----- Given entries
(* ===== verification/Reach.v ===== *)
(** * Every reachable manager

    The public operations of [crates/r9v-state/src/manager.rs] as requests: a
    manager reached from a constructor by any sequence of requests is well
    formed, a refused request changes nothing a later request can see, no
    request panics, and a request on one sequence leaves the others alone. *)

From S2P Require Import Prelude Errors Spec Table Pools Manager Invariant Construct Reserve Admission Commit Slots Mirror.

#[global] Open Scope Z_scope.

Inductive request : Type :=
| NewSeq (tokens : list Z)
| Reserve (seq n : Z)
| WriteTokens (seq start : Z) (tokens : list Z)
| Compact (seq : Z) (accepted : list Z)
| Commit (seq accepted : Z)
| FreeSeq (seq : Z).

Inductive response : Type :=
| SeqStarted (seq matched : Z)
| Reserved (range : SlotRange)
| Compacted (op : CompactOp)
| Done.

Definition sfmap {S E A B} (f : A → B) (c : stm S E A) : stm S E B :=
  let! a := c in sret (f a).

Definition perform (r : request) : stm StateManager StateError response :=
  match r with
  | NewSeq tokens => sfmap (λ '(id, matched), SeqStarted id matched) (new_seq tokens)
  | Reserve seq n => sfmap Reserved (reserve seq n)
  | WriteTokens seq start tokens => sfmap (λ _, Done) (write_tokens seq start tokens)
  | Compact seq accepted => sfmap Compacted (compact seq accepted)
  | Commit seq accepted => sfmap (λ _, Done) (commit seq accepted)
  | FreeSeq seq => sfmap (λ _, Done) (free_seq seq)
  end.

(** The arguments are unsigned. *)
Definition request_ok (r : request) : Prop :=
  match r with
  | NewSeq _ | FreeSeq _ => True
  | Reserve _ n | Commit _ n => 0 ≤ n
  | WriteTokens _ start _ => 0 ≤ start
  | Compact _ accepted => Forall (λ p, 0 ≤ p) accepted
  end.

(** The sequence a request is about; a new sequence takes the next id. *)
Definition target (m : StateManager) (r : request) : Z :=
  match r with
  | NewSeq _ => m_next_seq m
  | Reserve seq _ | WriteTokens seq _ _ | Compact seq _ | Commit seq _ | FreeSeq seq => seq
  end.

Definition same_but_scratch (m m' : StateManager) : Prop :=
  m' = set_scratch (m_reserve_scratch m') m.

Lemma same_but_scratch_refl m : same_but_scratch m m.
Proof. by destruct m. Qed.

Lemma sfmap_eq {S E A B} (f : A → B) (c : stm S E A) s :
  sfmap f c s = (match fst (c s) with Ok a => Ok (f a) | Err e => Err e | Panic => Panic end,
                 snd (c s)).
Proof. unfold sfmap, sbind. by destruct (c s) as [[a|e|] s']. Qed.

(** ** One request *)

(** What every request guarantees, whatever it answers. *)
Record performed (bpg : Z) (m : StateManager) (r : request) (o : StateResult response)
    (m' : StateManager) : Prop := {
  pf_inv : manager_inv bpg m';
  pf_static : same_static m m';
  pf_returns : o ≠ Panic;
  pf_atomic e : o = Err e → same_but_scratch m m';
  pf_others other : other ≠ target m r → m_seqs m' !! other = m_seqs m !! other
}.

Lemma performed_refused bpg m r e m' :
  manager_inv bpg m → same_but_scratch m m' → performed bpg m r (Err e) m'.
Proof.
  intros Hinv Hs. split; [|by rewrite Hs|done|done|by rewrite Hs].
  rewrite Hs. by apply manager_inv_scratch.
Qed.

Lemma perform_cases bpg m r :
  manager_inv bpg m → request_ok r → performed bpg m r (fst (perform r m)) (snd (perform r m)).
Proof.
  intros Hinv Hr. destruct r as [tokens|seq n|seq start tokens|seq accepted|seq accepted|seq];
    simpl in Hr; unfold perform; rewrite sfmap_eq; cbn [fst snd].
  - pose proof (new_seq_cases bpg m tokens Hinv) as H.
    destruct (new_seq tokens m) as [[[id k]|e|] m']; cbn [fst snd]; [|by destruct H as [_ ->];
      apply performed_refused, same_but_scratch_refl|done].
    destruct H as (s & _ & _ & Hd & Hinv'). split; [done|by rewrite (nd_manager _ _ _ Hd)|done|done|].
    intros other Ho. rewrite (nd_manager _ _ _ Hd). simpl in *. by rewrite lookup_insert_ne.
  - pose proof (reserve_cases bpg m seq n Hinv Hr) as H.
    pose proof (reserve_inv bpg m seq n Hinv Hr) as Hinv'.
    destruct (reserve seq n m) as [[r|e|] m']; cbn [fst snd] in *; [| |done].
    + destruct H as (s & s' & _ & Hd & _).
      split; [done|by rewrite (rd_manager _ _ _ _ _ _ Hd)|done|done|].
      intros other Ho. rewrite (rd_manager _ _ _ _ _ _ Hd). simpl in *. by rewrite lookup_insert_ne.
    + destruct H as [_ H]. by apply performed_refused.
  - pose proof (write_tokens_inv bpg m seq start tokens Hinv Hr) as Hinv'.
    destruct (m_seqs m !! seq) as [s|] eqn:Hs.
    + pose proof (write_tokens_cases bpg m seq s start tokens Hinv Hs Hr) as H.
      destruct (write_refusal _ _ _) as [e|].
      * rewrite H in *. by apply performed_refused, same_but_scratch_refl.
      * destruct H as (M' & Hw & _). rewrite Hw in *. cbn [fst snd] in *. split; try done.
        intros other Ho. simpl in *. by rewrite lookup_insert_ne.
    + assert (write_tokens seq start tokens m = (Err (UnknownSeq seq), m)) as Hw.
      { unfold write_tokens. erewrite sbind_Err; [done|]. unfold sread, seq_state. by rewrite Hs. }
      rewrite Hw. by apply performed_refused, same_but_scratch_refl.
  - pose proof (compact_inv bpg m seq accepted Hinv Hr) as Hinv'.
    destruct (m_seqs m !! seq) as [s|] eqn:Hs.
    + destruct (compact_cases bpg m seq s accepted Hinv Hs Hr)
        as [(d & Hw & _)|(_ & M' & Hw & _)]; rewrite Hw in *; cbn [fst snd] in *.
      * by apply performed_refused, same_but_scratch_refl.
      * split; try done. intros other Ho. simpl in *. by rewrite lookup_insert_ne.
    + assert (compact seq accepted m = (Err (UnknownSeq seq), m)) as Hw.
      { unfold compact. erewrite sbind_Err; [done|]. unfold sread, seq_state. by rewrite Hs. }
      rewrite Hw. by apply performed_refused, same_but_scratch_refl.
  - pose proof (commit_cases bpg m seq accepted Hinv Hr) as H.
    destruct (commit seq accepted m) as [[u|e|] m']; cbn [fst snd]; [| |done].
    + destruct H as (s & s' & _ & Hd & Hinv').
      split; [done|by rewrite (cd_manager _ _ _ _ _ _ Hd)|done|done|].
      intros other Ho. rewrite (cd_manager _ _ _ _ _ _ Hd). simpl in *. by rewrite lookup_insert_ne.
    + destruct H as [_ ->]. by apply performed_refused, same_but_scratch_refl.
  - pose proof (free_seq_cases bpg m seq Hinv) as H.
    destruct (m_seqs m !! seq) as [s|] eqn:Hs.
    + destruct H as (m' & -> & Hinv' & Hm'). cbn [fst snd].
      split; [done|by rewrite Hm'|done|done|].
      intros other Ho. rewrite Hm'. simpl in *. by rewrite lookup_delete_ne.
    + rewrite H. by apply performed_refused, same_but_scratch_refl.
Qed.

(** ** Reachable managers *)

Section reachable.
Context (try_reserve_exact : Z → bool).

(** A manager as a constructor returns it. *)
Inductive started : StateManager → Prop :=
| started_new c specs pool m :
    is_u32 (max_ctx c) → is_u32 (max_seqs c) → 0 ≤ pool ≤ U64_MAX → Forall spec_u32 specs →
    new try_reserve_exact c specs pool = Ok m → started m
| started_declared c decls pool m :
    is_u32 (max_ctx c) → is_u32 (max_seqs c) → 0 ≤ pool ≤ U64_MAX →
    Forall (λ d, spec_u32 (d_spec d)) decls →
    new_with_declarations try_reserve_exact c decls pool = Ok m → started m.

(** Any number of requests, answered or refused. *)
Inductive served : StateManager → StateManager → Prop :=
| served_none m : served m m
| served_more m m1 r : served m m1 → request_ok r → served m (snd (perform r m1)).

Lemma started_ok m : started m → manager_ok m ∧ m_seqs m = ∅.
Proof.
  intros Hs.
  assert (∃ c groups pool, config_ok c ∧ layout_ok groups ∧ 0 ≤ pool ≤ U64_MAX ∧
    new_from_validated_groups try_reserve_exact c groups pool = Ok m) as
    (c & groups & pool & Hc & Hl & Hp & Hm).
  { destruct Hs as [c specs pool m Hcx Hcs Hp Hsp Hnew|c decls pool m Hcx Hcs Hp Hsp Hnew].
    - destruct (constructed try_reserve_exact c specs [] pool m) as (groups & ? & ? & ?);
        [done..|by left|]. exists c, groups, pool; do 3 (split; [assumption|]); assumption.
    - destruct (constructed try_reserve_exact c [] decls pool m) as (groups & ? & ? & ?);
        [done|done|done|done|by right|]. exists c, groups, pool; do 3 (split; [assumption|]); assumption. }
  split; [by eapply constructed_ok|].
  by destruct (new_from_validated_groups_Ok _ _ _ _ _ Hc Hl Hp Hm) as (-> & _).
Qed.

Lemma served_inv bpg m m' : manager_inv bpg m → served m m' → manager_inv bpg m' ∧ same_static m m'.
Proof.
  intros Hinv Hsv. revert Hinv. induction Hsv as [m|m m1 r Hsv IH Hr]; intros Hinv.
  { split; [done|]. unfold same_static. by split_and!. }
  destruct (IH Hinv) as [Hinv1 Hst]. pose proof (perform_cases bpg m1 r Hinv1 Hr) as [H1 H2 _ _ _].
  split; [done|]. unfold same_static in *.
  destruct Hst as (?&?&?&?&?&?), H2 as (?&?&?&?&?&?). split_and!; congruence.
Qed.

(** C5: whatever requests a manager has served since it was built, it is well
    formed, and the next request does not panic, leaves every other sequence
    as it was, and if refused leaves the whole manager as it was (but for the
    contents of the scratch vector, which every reservation clears first). *)
Theorem requests_safe m0 m r :
  started m0 → served m0 m → request_ok r →
  manager_ok m ∧ fst (perform r m) ≠ Panic ∧
  (∀ other, other ≠ target m r → m_seqs (snd (perform r m)) !! other = m_seqs m !! other) ∧
  (∀ e, fst (perform r m) = Err e → same_but_scratch m (snd (perform r m))).
Proof.
  intros Hst Hsv Hr. destruct (started_ok m0 Hst) as [[bpg Hinv] _].
  destruct (served_inv bpg m0 m Hinv Hsv) as [Hinv' _].
  destruct (perform_cases bpg m r Hinv' Hr) as [? ? ? ? ?]. split_and!; [by exists bpg|done..].
Qed.

(** C7: no block and no slot is ever lost: once every sequence has been
    released the pools are exactly those the constructor built, whatever was
    served in between. *)
Theorem nothing_leaks m0 m :
  started m0 → served m0 m → m_seqs m = ∅ → m_pools m = m_pools m0 ∧ m_fixed m = m_fixed m0.
Proof.
  intros Hst Hsv He. destruct (started_ok m0 Hst) as [[bpg Hinv] He0].
  destruct (served_inv bpg m0 m Hinv Hsv) as [Hinv' Hstat].
  eapply same_seqs_same_pools; [done..|congruence].
Qed.

(** in every group the free blocks (or slots) and those held by the live
    sequences add up to the pool, and no id is held twice. *)
Theorem ids_conserved m0 m gi g :
  started m0 → served m0 m → m_groups m !! gi = Some g →
  if is_paged (g_spec g)
  then ∃ p, get_some gi (m_pools m) = Some p ∧
         let held := owned (table_of gi) (m_seqs m) in
         free_blocks gi m = Ok (p_total p - Z.of_nat (length held)) ∧ NoDup held ∧
         (∀ id, id ∈ held → 0 ≤ id < p_total p ∧ id ∉ p_free p)
  else ∃ f, get_some gi (m_fixed m) = Some f ∧
         let held := owned (slots_of gi) (m_seqs m) in
         free_slots gi m = Ok (f_total_slots f - Z.of_nat (length held)) ∧ NoDup held ∧
         (∀ id, id ∈ held → 0 ≤ id < f_total_slots f ∧ id ∉ f_free f).
Proof.
  intros Hst Hsv Hg. destruct (started_ok m0 Hst) as [[bpg Hinv0] _].
  destruct (served_inv bpg m0 m Hinv0 Hsv) as [Hinv _].
  destruct (is_paged (g_spec g)) eqn:Hp.
  - destruct (pools_inv_paged _ _ _ _ _ gi g (mi_pools _ _ Hinv) Hg Hp) as (p & Hpl & Hpart & Ht & _).
    exists p. pose proof (mi_bpg _ _ Hinv). unfold MAX_SLOT_BLOCKS in *.
    pose proof (block_count p _ ltac:(lia) Hpart) as Hlen.
    split; [by apply get_some_Some|]. cbv zeta. split_and!.
    + unfold free_blocks. rewrite (proj2 (get_some_Some gi (m_pools m) p) Hpl). cbn [ok_or obind].
      rewrite try_from_ok by (unfold U32_MAX; lia). simpl. f_equal. lia.
    + exact (partitioned_owned_NoDup p _ Hpart).
    + intros id Hid. apply and_comm. by eapply block_owned.
  - pose proof (mi_fixed _ _ Hinv) as [_ Hf]. specialize (Hf gi g Hg). rewrite Hp in Hf.
    destruct Hf as (f & Hfl & Hpart & Ht & _).
    exists f. pose proof (mi_config _ _ Hinv) as (_ & _ & Hms). unfold MAX_SEQS_HARD in *.
    pose proof (slot_count f _ ltac:(lia) Hpart) as Hlen.
    split; [by apply get_some_Some|]. cbv zeta. split_and!.
    + unfold free_slots. rewrite (proj2 (get_some_Some gi (m_fixed m) f) Hfl). cbn [ok_or obind].
      rewrite try_from_ok by (unfold U32_MAX; lia). simpl. f_equal. lia.
    + exact (partitioned_owned_NoDup f _ Hpart).
    + intros id Hid. apply and_comm. by eapply slot_owned.
Qed.
End reachable.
----------
Work to be completed:
Copy out each line of the data above, exactly, if it lies between the line holding "- pose proof (reserve_cases" and the line holding "->]. by apply performed_refused, same_but_scratch_refl.", inclusive; copy no other line.

Your solution:
  - pose proof (reserve_cases bpg m seq n Hinv Hr) as H.
    pose proof (reserve_inv bpg m seq n Hinv Hr) as Hinv'.
    destruct (reserve seq n m) as [[r|e|] m']; cbn [fst snd] in *; [| |done].
    + destruct H as (s & s' & _ & Hd & _).
      split; [done|by rewrite (rd_manager _ _ _ _ _ _ Hd)|done|done|].
      intros other Ho. rewrite (rd_manager _ _ _ _ _ _ Hd). simpl in *. by rewrite lookup_insert_ne.
    + destruct H as [_ H]. by apply performed_refused.
  - pose proof (write_tokens_inv bpg m seq start tokens Hinv Hr) as Hinv'.
    destruct (m_seqs m !! seq) as [s|] eqn:Hs.
    + pose proof (write_tokens_cases bpg m seq s start tokens Hinv Hs Hr) as H.
      destruct (write_refusal _ _ _) as [e|].
      * rewrite H in *. by apply performed_refused, same_but_scratch_refl.
      * destruct H as (M' & Hw & _). rewrite Hw in *. cbn [fst snd] in *. split; try done.
        intros other Ho. simpl in *. by rewrite lookup_insert_ne.
    + assert (write_tokens seq start tokens m = (Err (UnknownSeq seq), m)) as Hw.
      { unfold write_tokens. erewrite sbind_Err; [done|]. unfold sread, seq_state. by rewrite Hs. }
      rewrite Hw. by apply performed_refused, same_but_scratch_refl.
  - pose proof (compact_inv bpg m seq accepted Hinv Hr) as Hinv'.
    destruct (m_seqs m !! seq) as [s|] eqn:Hs.
    + destruct (compact_cases bpg m seq s accepted Hinv Hs Hr)
        as [(d & Hw & _)|(_ & M' & Hw & _)]; rewrite Hw in *; cbn [fst snd] in *.
      * by apply performed_refused, same_but_scratch_refl.
      * split; try done. intros other Ho. simpl in *. by rewrite lookup_insert_ne.
    + assert (compact seq accepted m = (Err (UnknownSeq seq), m)) as Hw.
      { unfold compact. erewrite sbind_Err; [done|]. unfold sread, seq_state. by rewrite Hs. }
      rewrite Hw. by apply performed_refused, same_but_scratch_refl.
  - pose proof (commit_cases bpg m seq accepted Hinv Hr) as H.
    destruct (commit seq accepted m) as [[u|e|] m']; cbn [fst snd]; [| |done].
    + destruct H as (s & s' & _ & Hd & Hinv').
      split; [done|by rewrite (cd_manager _ _ _ _ _ _ Hd)|done|done|].
      intros other Ho. rewrite (cd_manager _ _ _ _ _ _ Hd). simpl in *. by rewrite lookup_insert_ne.
    + destruct H as [_ ->]. by apply performed_refused, same_but_scratch_refl.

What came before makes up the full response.